Sánchez is reconsidering his future, and thinking greener pastures. Literally.

“I don’t picture myself cutting hair forever,” he said. “I have bigger dreams. I plan on being a farmer.”

Head Quarters is located at 812 West 181st Street, New York, NY, NY 10033. The phone number is 212.795.9586.

Recorte de voluntad

Por Emily Nadal

“Siento que soy una gran parte de este
comunidad”, dijo Lenin Sánchez.

Lenin Sánchez ha vivido en Washington Heights toda su vida.

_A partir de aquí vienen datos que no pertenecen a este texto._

(* ===== verification/Start.v ===== *)
(** * Starting a processor: bootasm.S, entry.S, entryother.S, asm.h, entrypgdir

    A processor from reset to C code: real mode, protected mode with the
    boot segments, paging with entrypgdir.  Memory is physical; an address goes
    through the segment's descriptor, which is loaded with the segment
    register, through the page table when paging is on, and through the
    address line A20, which the keyboard controller closes at reset.  Where
    the assembler puts the code is not fixed: [decode] gives the instruction
    that the bytes at an address are in 16-bit or in 32-bit code, and its
    length.  What the model does not cover (faults, less privileged segments)
    stops the machine.

    The theorems: bootasm reaches bootmain in flat protected mode with A20
    open; entry reaches main at its high address, with the first 4 MB mapped
    twice and nothing else; entryother reaches the function and the stack
    that the three words below it name.  The last lines of bootasm.S and
    entryother.S, for when the C code returns, are left out: it does not. *)

From stdpp Require Import base list list_numbers relations strings.
From Stdlib Require Import ZArith Lia.
From S2P Require Import Prelude Dev Proc Kalloc Vm Gate Asm.

Local Open Scope Z_scope.

Definition CR0_PE : Z := 1.
Definition CR0_WP : Z := 65536.
Definition CR0_PG : Z := 2147483648.
Definition CR4_PSE : Z := 16.
Definition PTE_PS : Z := 128.

(** ** asm.h: descriptors as bytes *)

Definition le16 (v : Z) : list Z := [v mod 256; v / 256 mod 256].
Definition le32 (v : Z) : list Z := le16 (v mod 65536) ++ le16 (v / 65536 mod 65536).

Definition SEG_NULLASM : list Z := le16 0 ++ le16 0 ++ [0; 0; 0; 0].
Definition SEG_ASM (type base lim : Z) : list Z :=
  le16 (Z.land (Z.shiftr lim 12) 65535) ++ le16 (Z.land base 65535) ++
  [Z.land (Z.shiftr base 16) 255; Z.lor 144 type; Z.lor 192 (Z.land (Z.shiftr lim 28) 15); Z.land (Z.shiftr base 24) 255].

(** gdt and gdtdesc of bootasm.S, the same in entryother.S. *)
Definition boot_gdt : list Z := SEG_NULLASM ++ SEG_ASM (Z.lor STA_X STA_R) 0 4294967295 ++ SEG_ASM STA_W 0 4294967295.
Definition gdtdesc (gdt : Z) : list Z := le16 (Z.of_nat (length boot_gdt) - 1) ++ le32 gdt.
(** * Monitoring service: device registry, discovery handshake, broadcast fan-out

    A shallow embedding of [monitoring/models.py], [monitoring/device_registry.py],
    [monitoring/websocket_manager.py] and the handlers of
    [monitoring/routers/spectrometers.py] that the registry properties depend on.

    Conventions of the embedding
    - a Python [dict[str, T]] is a [gmap string T]; the pydantic objects held in
      the dicts are records.  Every object stored by the program is built by a
      constructor call immediately before it is added
      ([create_spectrometer], [create_vacuum_chamber], [discover_device]), so two
      keys never hold the same object and in-place attribute assignment on the
      object under key [k] is an update of the value under [k];
    - a Python [float] is an IEEE binary64 value, [spec_float];
    - [uuid4()], [datetime.now()] and the network are inputs, gathered in a
      [World] record;
    - code that may raise runs in a state-and-exception monad whose state
      survives a raise, as mutations of the registry do in Python;
    - the handlers are coroutines of one event loop, and other tasks run
      while one of them waits in an [await].  A handler is followed from its
      first statement to its last with the registry it was given.  The
      broadcast walks the subscriber set across its [await]s and the walk
      fails when the set changes there, so what the other tasks do to the set
      while the broadcast waits is an input of the broadcast;
    - what pydantic's [BaseModel] answers for a name that is no declared
      field is an input as well, carried by the keyword argument;
    - [logger] calls do not touch the registry and are left out. *)

From Stdlib Require Import ZArith Ascii String SpecFloat.
From stdpp Require Import gmap strings list fin_maps pretty.

Set Warnings "-register-all,-clear-no-such-hyp".

Local Open Scope string_scope.
Local Open Scope list_scope.
Local Open Scope Z_scope.

(** ** Python values that cross the boundary *)

Definition float := spec_float.

(** [datetime] values are only stored and handed back. *)
Definition datetime := Z.

(** The result of [response.json()]. *)
Inductive json :=
| JNull
| JBool (b : bool)
| JInt (n : Z)
| JFloat (x : float)
| JStr (s : string)
| JList (l : list json)
| JDict (d : gmap string json).

(** Exceptions, all of them subclasses of [Exception]. *)
Inductive exn :=
| TimeoutException
| RequestError
| JSONDecodeError
| KeyError
| TypeError
| ValueError
| ValidationError
| AttributeError
| RuntimeError
| WebSocketDisconnect.

(** Python truthiness, [bool(v)]. *)
Definition truthy (v : json) : bool :=
  match v with
  | JNull => false
  | JBool b => b
  | JInt n => negb (Z.eqb n 0)
  | JFloat x => negb (SFeqb x (S754_zero false))
  | JStr s => negb (String.eqb s "")
  | JList l => match l with [] => false | _ => true end
  | JDict d => negb (bool_decide (d = ∅))
  end.

(** [d[key]] *)
Definition getitem (d : json) (key : string) : exn + json :=
  match d with
  | JDict m => match m !! key with Some v => inr v | None => inl KeyError end
  | _ => inl TypeError
  end.

(** [d.get(key, default)] on a dict. *)
Definition dict_get (m : gmap string json) (key : string) (default : json) : json :=
  match m !! key with Some v => v | None => default end.

(** [d.get(key, default)] on a decoded body; only a dict has the method. *)
Definition get (d : json) (key : string) (default : json) : exn + json :=
  match d with
  | JDict m => inr (dict_get m key default)
  | _ => inl AttributeError
  end.

(** ** models.py *)

Inductive DeviceType := SPECTROMETER | VACUUM_CHAMBER.

Inductive ProcessType := TWO_COMPONENT | THREE_COMPONENT | COMPOSITE_TWO_COMPONENT.

Inductive DeviceStatus := CONNECTED | DISCONNECTED | ERROR.

Inductive VacuumChamberStatus := RUNNING | STOPPED.

(** [DeviceType(value)]: lookup of an enum member by value. *)
Definition DeviceType_of (v : json) : exn + DeviceType :=
  match v with
  | JStr s =>
      if String.eqb s "spectrometer" then inr SPECTROMETER
      else if String.eqb s "vacuum-chamber" then inr VACUUM_CHAMBER
      else inl ValueError
  | _ => inl ValueError
  end.

(** [ProcessType(value)] *)
Definition ProcessType_of (v : json) : exn + ProcessType :=
  match v with
  | JStr s =>
      if String.eqb s "two-component" then inr TWO_COMPONENT
      else if String.eqb s "three-component" then inr THREE_COMPONENT
      else if String.eqb s "composite-two-component" then inr COMPOSITE_TWO_COMPONENT
      else inl ValueError
  | _ => inl ValueError
  end.

Definition ascii_lower (c : ascii) : ascii :=
  let n := N_of_ascii c in
  if ((65 <=? n) && (n <=? 90))%N then ascii_of_N (n + 32) else c.

Fixpoint str_lower (s : string) : string :=
  match s with
  | EmptyString => EmptyString
  | String c r => String (ascii_lower c) (str_lower r)
  end.

(** pydantic's validation of a [bool] field in its default (lax) mode:
    booleans, the integers and floats 0 and 1, and the usual words. *)
Definition validate_bool (v : json) : exn + bool :=
  match v with
  | JBool b => inr b
  | JInt n => if Z.eqb n 0 then inr false else if Z.eqb n 1 then inr true else inl ValidationError
  | JFloat x =>
      if SFeqb x (S754_zero false) then inr false
      else if SFeqb x (S754_finite false 4503599627370496 (-52)) then inr true
      else inl ValidationError
  | JStr s =>
      let l := str_lower s in
      if bool_decide (l ∈ ["0"; "off"; "f"; "false"; "n"; "no"]) then inr false
      else if bool_decide (l ∈ ["1"; "on"; "t"; "true"; "y"; "yes"]) then inr true
      else inl ValidationError
  | _ => inl ValidationError
  end.

(** pydantic's validation of a [str] field. *)
Definition validate_str (v : json) : exn + string :=
  match v with JStr s => inr s | _ => inl ValidationError end.

(** pydantic's validation of a [dict] field. *)
Definition validate_dict (v : json) : exn + gmap string json :=
  match v with JDict m => inr m | _ => inl ValidationError end.

(** A name that starts with an underscore.  pydantic keeps such names apart
    from the fields and sets them on the object itself; the keyword
    arguments below do not range over them. *)
Definition underscore (key : string) : bool :=
  match key with
  | String "_"%char _ => true
  | _ => false
  end.
(** On a body that is not a dict the handler ends where it began: the
    print of a string body raises, or the membership test raises, or a
    field is missing, or [data["pdf_url"]] raises. *)
Lemma order_book_not_dict (data : request_json) s (res : result response) s' :
  (forall d, data <> Dict d) ->
  order_book E data s = (res, s') ->
  s' = s /\
  (res = Raise TypeError \/
   (res = Raise UnicodeEncodeError /\
    exists text, data = RStr text /\ stdout_encodes E text = false) \/
   (exists field,
      first_absent required_fields data = Some field /\
      res = Return (error_response ("Missing field: " +:+ field) 400))).
Proof.
  intros Hnot Hrun. unfold order_book in Hrun.
  unfold mbind, M_bind, bind at 1 2 in Hrun.
  destruct data as [d| | | |text|items].
  - now destruct (Hnot d).
  - injection Hrun as <- <-. auto.
  - injection Hrun as <- <-. auto.
  - injection Hrun as <- <-. auto.
  - unfold print_request, print_value in Hrun.
    destruct (stdout_encodes E text) eqn:Hprint.
    + rewrite (missing_field_iterable _ (RStr text)) in Hrun by (simpl; eauto).
      destruct (first_absent required_fields (RStr text)) as [field|];
        injection Hrun as <- <-; eauto 10.
    + injection Hrun as <- <-. split; [reflexivity|]. right. left. eauto.
  - unfold print_request, mret at 1, M_ret at 1, ret at 1 in Hrun.
    rewrite (missing_field_iterable _ (RArr items)) in Hrun by (simpl; eauto).
    destruct (first_absent required_fields (RArr items)) as [field|];
      injection Hrun as <- <-; eauto 10.
Qed.

Lemma first_absent_dict (fields : list string) data :
  first_absent fields (Dict data) = first_missing fields data.
Proof.
  induction fields as [|f fields IH]; simpl; [reflexivity|].
  destruct (data !! f); simpl; [exact IH | reflexivity].
Qed.
(* ===== verification/_CoqProject ===== *)
-Q . S2P
Prelude.v
Ordered.v
TopologyTypes.v
HashRing.v
BalancedRing.v
TokenPlacement.v
HostPort.v
KeyHelper.v
Hasher.v
MemoryKvStore.v
TtlManager.v
WatchRegistry.v
WatchDispatcher.v
DispatcherSafety.v
DispatcherClaims.v
CoordinatorStore.v
StoreProgram.v
BackendInterface.v
StoreBackend.v
HistoryFrame.v
BackendTheory.v
RingTheory.v
HashAlgorithm.v
OwnerSpec.v
PlanningInterface.v
HashPlans.v
Snapshot.v
RepositoryCodec.v
CodecClaims.v
MembershipTypes.v
MembershipCodec.v
TopologyRepository.v
RepositoryTheory.v
TaskProgress.v
RepositoryClaims.v
TaskMaterializer.v
PlanBuilder.v
TopologySafety.v
MaterializerTheory.v
TaskIdentity.v
MaterializerClaims.v
SnapshotState.v
PublicationTheory.v
SnapshotReaders.v
PublicationClaims.v
EndpointView.v
EndpointClaims.v
TopologyReader.v
TopologyTaskJanitor.v
JanitorClaims.v
RecoveryKeys.v
FailureClassifier.v
FailureClaims.v
ControllerTypes.v
ControllerBatch.v
ControllerFailure.v
TopologyController.v
TopologySteps.v
ControllerHistory.v
ControllerSafety.v
ControllerClaims.v
TopologyRecoveryManager.v
RecoveryInvariant.v
RecoveryHandlers.v
RecoverySafety.v
RecoveryDeadline.v
RecoveryClaims.v
EventDispatcher.v
Double.v
EvictionList.v
EvictionClaims.v
HeatSelection.v
PlacementFacade.v
MetadataRedirect.v
RouteResolver.v
RoutingClaims.v
RefTables.v
RefClaims.v
ShmRefTable.v
ShmRefClaims.v
Lemma arcs_from_pos p r oa :
  is_u32 p -> ring_u32 r -> oa ∈ arcs_from p r -> 0 < arc_length oa.2 <= RING_SPACE.
Proof.
  revert p. induction r as [|[t o] r IH]; intros p Hp Hr; cbn; [by intros ?%not_elem_of_nil|].
  assert (Ht : is_u32 t) by (apply (Hr (t, o)); left).
  intros [->|Hin]%elem_of_cons.
  - cbn. unfold is_u32, RING_SPACE in *. destruct (decide (p < t)).
    + rewrite lin_gt by done. lia.
    + rewrite lin_le by lia. unfold RING_SPACE. lia.
  - eapply IH; [done| |done]. intros e ?. apply Hr. by right.
Qed.

Lemma ring_arcs_pos r oa : ring_u32 r -> oa ∈ ring_arcs r -> 0 < arc_length oa.2 <= RING_SPACE.
Proof.
  unfold ring_arcs. intros Hr. destruct (last r) as [[p o]|] eqn:He; [|by intros ?%not_elem_of_nil].
  apply arcs_from_pos; [|done]. by apply last_elem, Hr in He.
Qed.

Lemma share_of_bounds i l :
  (forall oa, oa ∈ l -> 0 < arc_length oa.2) -> 0 <= share_of i l <= total_length l.
Proof.
  induction l as [|oa l IH]; cbn; intros Hpos; [lia|].
  assert (0 < arc_length oa.2) by (apply Hpos; left).
  specialize (IH ltac:(intros; apply Hpos; by right)). unfold share_of, total_length in IH.
  case_decide; lia.
Qed.

(** ** The bookkeeping invariant *)

(** [memberArcs_] and [memberShares_] describe exactly the arcs of [L]. *)
Record arcs_inv (b : BalancedRing) (L : list (nat * ArcRecord)) : Prop := {
  ai_arcs_len : length (br_memberArcs b) = S (br_memberCount b);
  ai_shares_len : length (br_memberShares b) = S (br_memberCount b);
  ai_share : forall i s, br_memberShares b !! i = Some s -> s = share_of i L;
  ai_arcs : forall i s, br_memberArcs b !! i = Some s ->
            os_sorted s /\ forall a, a ∈ s <-> (i, a) ∈ L
}.

Record ring_inv (b : BalancedRing) : Prop := {
  ri_sorted : om_sorted (br_ring b);
  ri_u32 : ring_u32 (br_ring b);
  ri_owner : forall e, e ∈ br_ring b -> (e.2 < S (br_memberCount b))%nat;
  ri_arcs : arcs_inv b (ring_arcs (br_ring b))
}.
(* ===== verification/HostPort.v ===== *)
(** * Endpoint strings

    [HostPort] of src/datasystem/common/util/net_util.{h,cpp}, the validators of
    common/util/validator.h it calls and [StringToInt] of
    common/util/strings_util.h.  The regular-expression engine RE2 is a
    third-party library: it enters as the class [RE2], and the two facts about
    the languages of the source's patterns that the theorems need are the
    fields of [RE2Laws]. *)

From S2P Require Import Prelude.

(** [re2::RE2::FullMatch(value, pattern)]. *)
Class RE2 := FullMatch (pattern value : string) : bool.

(** ** Standard library string operations used here *)

Definition is_space (a : ascii) : bool :=
  let n := nat_of_ascii a in ((9 <=? n) && (n <=? 13) || (n =? 32))%nat.

Definition digit_of (a : ascii) : option Z :=
  let n := Z.of_nat (nat_of_ascii a) in
  if (48 <=? n) && (n <=? 57) then Some (n - 48) else None.

Fixpoint skip_space (s : string) : string :=
  match s with
  | String a s' => if is_space a then skip_space s' else s
  | EmptyString => s
  end.

Fixpoint read_digits (acc : Z) (s : string) : Z :=
  match s with
  | String a s' => match digit_of a with Some d => read_digits (acc * 10 + d) s' | None => acc end
  | EmptyString => acc
  end.

Definition has_digit (s : string) : bool :=
  match s with String a _ => bool_decide (is_Some (digit_of a)) | EmptyString => false end.

(** [std::stoi]: [None] when it throws. *)
Definition stoi (s : string) : option Z :=
  let s := skip_space s in
  let '(neg, s) := match s with
    | String "-" s' => (true, s')
    | String "+" s' => (false, s')
    | _ => (false, s) end in
  if has_digit s then
    let v := if neg : bool then - read_digits 0 s else read_digits 0 s in
    if (- 2 ^ 31 <=? v) && (v <? 2 ^ 31) then Some v else None
  else None.

(** [num] keeps its value when the conversion throws. *)
Definition StringToInt (str : string) (num : Z) : Z * bool :=
  match stoi str with Some v => (v, true) | None => (num, false) end.

(** [s.find_last_of(c)] with [npos] as [None]. *)
Fixpoint find_last_of (c : ascii) (s : string) : option nat :=
  match s with
  | EmptyString => None
  | String a s' =>
      match find_last_of c s' with
      | Some n => Some (S n)
      | None => if decide (a = c) then Some O else None
      end
  end.

Definition contains (c : ascii) (s : string) : bool := bool_decide (is_Some (find_last_of c s)).

(** [s.substr(pos)] and [s.substr(pos, count)] for [pos <= s.size()]. *)
Definition substr_from (pos : nat) (s : string) : string := substring pos (String.length s - pos) s.
Definition substr (pos count : nat) (s : string) : string := substring pos count s.

(** ** validator.h *)

Definition IPV4_HOST_PORT_RE : string :=
  "^(((25[0-5]|2[0-4][0-9]|1[0-9][0-9]|[0-9]{1,2})(\.(25[0-5]|2[0-4][0-9]|1[0-9][0-9]|[0-9]{1,2})){3})|(" +:+
  "localhost))(:((6553[0-5])|(655[0-2][0-9])|(65[0-4][0-9]{2})|" +:+
  "(6[0-4][0-9]{3})|([1-5][0-9]{4})|([1-5][0-5]{0,4})|([1-9][0-9]{0,3})))$".

Definition PORT_RE : string :=
  "^((6553[0-5])|(655[0-2][0-9])|(65[0-4][0-9]{2})|(6[0-4][0-9]{3})|" +:+
  "([1-5][0-9]{4})|([1-5][0-5]{0,4})|([1-9][0-9]{0,3}))$".

Section endpoint.
Context `{RE2}.

Definition IsInPortRange (value : string) (allowEmpty : bool) : bool :=
  if negb allowEmpty && bool_decide (value = EmptyString) then false else FullMatch PORT_RE value.

Definition IsValidIPv4HostPortString (value : string) : bool :=
  FullMatch IPV4_HOST_PORT_RE value || bool_decide (value = EmptyString).

Definition IsValidIPv6HostPortString (value : string) : bool :=
  if negb (bool_decide (String.get 0 value = Some "["%char)) then false
  else match find_last_of ":"%char value with
  | None => false
  | Some pos =>
      if negb (bool_decide (String.get (pos - 1) value = Some "]"%char)) then false
      else
        let addrPrefix := substr 1 4 value in
        if (bool_decide (addrPrefix = "fe80") || bool_decide (addrPrefix = "FE80")) &&
           negb (contains "%"%char value) then false
        else IsInPortRange (substr_from (pos + 1) value) false
  end.

(** [value[0]] of an empty string is the terminating NUL, not a bracket. *)
Definition ValidateHostPortString (value : string) : bool :=
  if negb (bool_decide (String.get 0 value = Some "["%char)) then IsValidIPv4HostPortString value
  else IsValidIPv6HostPortString value.

(** ** net_util *)

Record HostPort := { host_ : string; port_ : Z; isIPv6_ : bool }.

(** [HostPort endpoint;] *)
Definition default_HostPort : HostPort := {| host_ := ""; port_ := -1; isIPv6_ := false |}.

(** [HostPort(host, port)] *)
Definition new_HostPort (host : string) (port : Z) : HostPort :=
  {| host_ := host; port_ := port; isIPv6_ := contains ":"%char host |}.

(** Returns the out-parameters [host], [port] and [isIPv6].  [find_last_of]
    yields [npos] only for the empty string, where [pos + 1] wraps to 0. *)
Definition ParseToHostPortString (str : string) (isIPv6 : bool) : res (string * string * bool) :=
  if ValidateHostPortString str then
    let '(pos, next) := match find_last_of ":"%char str with
      | Some pos => (pos, (pos + 1)%nat)
      | None => (String.length str, O) end in
    let portNumStr := substr_from next str in
    if negb (bool_decide (String.get 0 str = Some "["%char))
    then Ok (substr 0 pos str, portNumStr, isIPv6)
    else Ok (substr 1 (pos - 2) str, portNumStr, true)
  else Err K_INVALID.

Definition ParseString (str : string) (self : HostPort) : res HostPort :=
  r ← ParseToHostPortString str (isIPv6_ self);
  let '(host, port, isIPv6) := r in
  Ok {| host_ := host; port_ := (StringToInt port (port_ self)).1; isIPv6_ := isIPv6 |}.

Definition ToString (self : HostPort) : string :=
  if bool_decide (host_ self = EmptyString) && (port_ self =? -1) then ""
  else if negb (isIPv6_ self) then host_ self +:+ ":" +:+ pretty (port_ self)
  else "[" +:+ host_ self +:+ "]:" +:+ pretty (port_ self).

(** The test [endpoint.ParseString(a).IsOk() && endpoint.ToString() == a] made
    on member addresses throughout the cluster code. *)
Definition canonical_address (address : string) : bool :=
  match ParseString address default_HostPort with
  | Ok endpoint => bool_decide (ToString endpoint = address)
  | Err _ => false
  end.
End endpoint.

(** What the theorems use of the engine: the strings each pattern matches.  A
    port is a decimal numeral from 1 to 65535 without leading zeros. *)
Definition is_port (s : string) : Prop := exists n, 1 <= n <= 65535 /\ s = pretty n.

Class RE2Laws `{RE2} := {
  port_language s : FullMatch PORT_RE s = true -> is_port s;
  ipv4_language s : FullMatch IPV4_HOST_PORT_RE s = true ->
    exists host port, s = host +:+ ":" +:+ port /\ is_port port /\
      host <> EmptyString /\ String.get 0 host <> Some "["%char
}.

(** ** Round trip of accepted endpoints *)

Lemma digit_of_pretty x : (x < 10)%N -> digit_of (pretty_N_char x) = Some (Z.of_N x).
Proof.
  intros Hx. assert (x ∈ [0;1;2;3;4;5;6;7;8;9]%N) as Hin by (rewrite !elem_of_cons; lia).
  rewrite !elem_of_cons in Hin. destruct_or! Hin; subst; try reflexivity.
  by apply not_elem_of_nil in Hin.
Qed.

Lemma read_digits_pretty_go x s :
  read_digits 0 (pretty_N_go x s) = read_digits (Z.of_N x) s.
Proof.
  revert s. induction (N.lt_wf_0 x) as [x _ IH]; intros s.
  destruct (decide (0 < x)%N) as [Hx|Hx].
  - rewrite pretty_N_go_step by done. rewrite IH by (apply N.div_lt; lia). cbn [read_digits].
    rewrite digit_of_pretty by (apply N.mod_lt; lia). f_equal.
    rewrite (N.div_mod x 10) at 3 by lia. lia.
  - assert (x = 0%N) as -> by lia. by rewrite pretty_N_go_0.
Qed.

Lemma pretty_N_go_head x s : (0 < x)%N -> has_digit (pretty_N_go x s) = true.
Proof.
  revert s. induction (N.lt_wf_0 x) as [x _ IH]; intros s Hx.
  rewrite pretty_N_go_step by done.
  destruct (decide (0 < x `div` 10)%N) as [Hd|Hd].
  - apply IH; [apply N.div_lt; lia|done].
  - assert (x `div` 10 = 0)%N as -> by (revert Hd; generalize (x `div` 10)%N; lia).
    rewrite pretty_N_go_0. cbn [has_digit].
    apply bool_decide_eq_true. rewrite digit_of_pretty by (apply N.mod_lt; lia). eauto.
Qed.

Lemma has_digit_no_sign a s : has_digit (String a s) = true ->
  is_space a = false /\ a <> "-"%char /\ a <> "+"%char.
Proof.
  cbn. intros [d Hd]%bool_decide_eq_true. unfold digit_of, is_space in *.
  case_match eqn:E; [|done]. apply andb_prop in E as [E1 E2].
  split; [|split; intros ->; vm_compute in E1; done].
  apply Z.leb_le in E1, E2. apply not_true_is_false. intros Hs.
  rewrite orb_true_iff, andb_true_iff, !Nat.leb_le, Nat.eqb_eq in Hs. lia.
Qed.

Lemma stoi_pretty n : 1 <= n < 2 ^ 31 -> stoi (pretty n) = Some n.
Proof.
  intros Hn. destruct n as [|p|p]; [lia| |lia]. change (pretty (Z.pos p)) with (pretty (N.pos p)).
  unfold pretty at 1, pretty_N. rewrite decide_False by done. unfold stoi.
  pose proof (pretty_N_go_head (N.pos p) "" eq_refl) as Hd.
  pose proof (read_digits_pretty_go (N.pos p) "") as Hr.
  destruct (pretty_N_go (N.pos p) "") as [|a s]; [done|].
  destruct (has_digit_no_sign a s Hd) as (Hs & Hm & Hp). cbn [skip_space]. rewrite Hs.
  assert (Hsign : match String a s with
    | String "-" s' => (true, s') | String "+" s' => (false, s') | _ => (false, String a s) end
    = (false, String a s)) by (destruct a as [[] [] [] [] [] [] [] []]; done).
  rewrite Hsign, Hd, Hr. cbn [read_digits Z.of_N].
  rewrite (proj2 (Z.leb_le _ _)), (proj2 (Z.ltb_lt _ _)) by lia. done.
Qed.

Lemma substring_app_l a b : substring 0 (String.length a) (a +:+ b) = a.
Proof. induction a as [|x a IH]; [by destruct b|]. by apply (f_equal (String x)), IH. Qed.

Lemma substring_all b : substring 0 (String.length b) b = b.
Proof. induction b as [|x b IH]; [done|]. by apply (f_equal (String x)), IH. Qed.

Lemma substr_from_app a b : substr_from (String.length a) (a +:+ b) = b.
Proof.
  unfold substr_from. induction a as [|x a IH]; cbn; [|done].
  rewrite Nat.sub_0_r. apply substring_all.
Qed.

#[local] Arguments String.append : simpl never.

Lemma append_String x (a b : string) : String x a +:+ b = String x (a +:+ b).
Proof. done. Qed.

Lemma str_length_app (a b : string) :
  String.length (a +:+ b) = (String.length a + String.length b)%nat.
Proof. induction a as [|x a IH]; [done|]. rewrite append_String. cbn. by rewrite IH. Qed.

Lemma get_app_length a x b : String.get (String.length a) (a +:+ String x b) = Some x.
Proof. induction a as [|y a IH]; [done|]. cbn. done. Qed.

Lemma find_last_of_Some c s pos : find_last_of c s = Some pos ->
  exists a b, s = a +:+ String c b /\ String.length a = pos.
Proof.
  revert pos. induction s as [|x s IH]; intros pos; cbn; [done|].
  destruct (find_last_of c s) as [n|]; intros.
  - simplify_eq. destruct (IH n eq_refl) as (a & b & -> & <-). by exists (String x a), b.
  - case_decide; simplify_eq. by exists EmptyString, s.
Qed.

Lemma find_last_of_last c a b : find_last_of c b = None ->
  find_last_of c (a +:+ String c b) = Some (String.length a).
Proof.
  intros Hb. induction a as [|x a IH].
  - change (EmptyString +:+ String c b) with (String c b). cbn [find_last_of]. rewrite Hb. by rewrite decide_True.
  - change (String x a +:+ String c b) with (String x (a +:+ String c b)).
    cbn [find_last_of]. by rewrite IH.
Qed.

Lemma string_snoc s : s <> EmptyString -> exists m x, s = m +:+ String x "".
Proof.
  induction s as [|x s IH]; [done|]. intros _. destruct s as [|y s].
  - by exists EmptyString, x.
  - destruct IH as (m & z & E); [done|]. rewrite E. by exists (String x m), z.
Qed.

Lemma str_app_nil (s : string) : s +:+ "" = s.
Proof. induction s as [|c s IH]; [done|]. by rewrite append_String, IH. Qed.

Lemma prefix_app a b : String.prefix a (a +:+ b) = true.
Proof.
  induction a as [|c a IH]; [by destruct b|]. rewrite append_String. cbn. destruct (ascii_dec c c); [done|congruence].
Qed.

Lemma str_app_assoc (a b c : string) : (a +:+ b) +:+ c = a +:+ b +:+ c.
Proof. induction a as [|x a IH]; [done|]. by apply (f_equal (String x)), IH. Qed.

Lemma find_last_of_colon_pretty_go x s : find_last_of ":" s = None ->
  find_last_of ":" (pretty_N_go x s) = None.
Proof.
  revert s. induction (N.lt_wf_0 x) as [x _ IH]; intros s Hs.
  destruct (decide (0 < x)%N) as [Hx|Hx].
  - rewrite pretty_N_go_step by done. apply IH; [apply N.div_lt; lia|]. cbn. rewrite Hs.
    rewrite decide_False; [done|]. intros E.
    assert (Hm : (x `mod` 10 < 10)%N) by (apply N.mod_lt; lia).
    apply digit_of_pretty in Hm. by rewrite E in Hm.
  - assert (x = 0%N) as -> by lia. by rewrite pretty_N_go_0.
Qed.

Lemma is_port_facts s : is_port s -> exists n, 1 <= n <= 65535 /\ s = pretty n /\
  stoi s = Some n /\ find_last_of ":" s = None.
Proof.
  intros (n & Hn & ->). exists n. split; [done|]. split; [done|].
  split; [apply stoi_pretty; lia|]. destruct n as [|p|p]; [lia| |lia].
  change (pretty (Z.pos p)) with (pretty (N.pos p)). unfold pretty, pretty_N.
  rewrite decide_False by done. by apply find_last_of_colon_pretty_go.
Qed.

Section roundtrip.
Context `{RE2Laws}.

Excepto por los dos años que pasó en un internado en Georgia cuando era adolescente.

Fue en la preparatoria para varones donde empezó a cortar el pelo.

“Simplemente lo hice”, dijo Sánchez.

Encontró posibles clientes dispuestos entre sus compañeros de estudios, especialmente aquellos cuya textura de cabello resultaba más difícil de manejar para los peluqueros locales.

“Terminaban con parches en el cabello”, recordó Sánchez. “Empezó a molestarme”.

Si bien no tenía ningún entrenamiento formal, estaba convencido de que podía hacerlo mejor.

“Le pregunté al decano de la escuela si podía empezar a cortar el pelo ahí, y me preguntó si sabía cómo hacerlo”, dijo Sánchez, quien tuvo que admitir que lo estaba intentando.

“Pero [sabía] que los chicos negros y morenos de la escuela no tendrían parches”.

Después de su breve estadía en el sur, Sánchez regresó a su ciudad natal y a un mercado laboral en apuros, sumido en la recesión de 2009.

Volvió a la peluquería como una forma de ganar dinero, pensando que tenía suficiente experiencia.

Cuando su primer cliente, un hombre de cabello largo, entró para un corte, Sánchez notó que no parecía feliz cuando se fue. En su internado, Sánchez solo había usado máquina. Nunca antes había trabajado con tijeras.

“No tenía ni idea de lo que estaba haciendo con el cabello de ese hombre”, admitió.

Su jefe también lo notó. Pero en lugar de dejar ir a Sánchez, luchó por hacer que el novato se esforzara, yendo “más allá” para asegurarse de que Sánchez aprendiera a cortar el cabello correctamente. “Él me decía: vas a aprender. Tan simple como eso”.

Después de mucha práctica, Sánchez refinó sus habilidades y pronto ganó una clientela fiel.

La tienda sirve como un espacio seguro para los clientes de Sánchez.

Conocido ahora como Feeks y ejerciendo su oficio en Headquarters Barbershop en la calle 181 en The Heights, se puede encontrar a Sánchez con tijeras de oro en la mano y saludando a los visitantes nuevos y recurrentes con el mismo humor burlón.

Sánchez dijo que sabe que la tienda también sirve como un espacio para que sus clientes conversen o se desahoguen.

“Soy bastante conocido por mis clientes y otras personas con las que salgo”, dijo Sánchez. “Siento que soy una gran parte de esta comunidad porque todos vienen a mí solo para hablar y me cuentan sobre ellos mismos. A veces vienen a mí con sus problemas y les doy el mejor consejo que puedo”.

Considera sagrada la relación barbero-cliente, y se esfuerza por ofrecer cortes de cabello precisos y de calidad, mientras escucha con la misma atención.

“No soy un terapeuta con licencia”, dijo Sánchez. “Solo doy mi opinión y espero que ayude de alguna manera”.

Cuando llegó la COVID-19 y cerró la barbería, Sánchez estuvo sin trabajo durante tres meses. Poco a poco comenzó a hacer visitas a domicilio a algunos de sus clientes de confianza antes de que la tienda reabriera en junio.

“Antes de que llegara la COVID, cortaba el pelo de entre 10 y 12 personas al día. Después de la COVID, estoy cortando tal vez a cinco personas al día, tal vez”, dijo Sánchez.

Con muchos recurriendo a cortes de pelo y arreglos hechos por ellos mismo, se ha encontrado luchando por mantener la estabilidad financiera. Los tradicionales cortes de pelo de los viernes por la noche para las salidas de fin de semana ya no existen. También se acabaron los ejercicios de preparación para los principales eventos y reuniones.

Sánchez está reconsiderando su futuro y pensando en pastos más verdes. Literalmente.

“No me imagino cortando el pelo para siempre”, dijo. “Tengo sueños más grandes. Planeo ser un granjero “.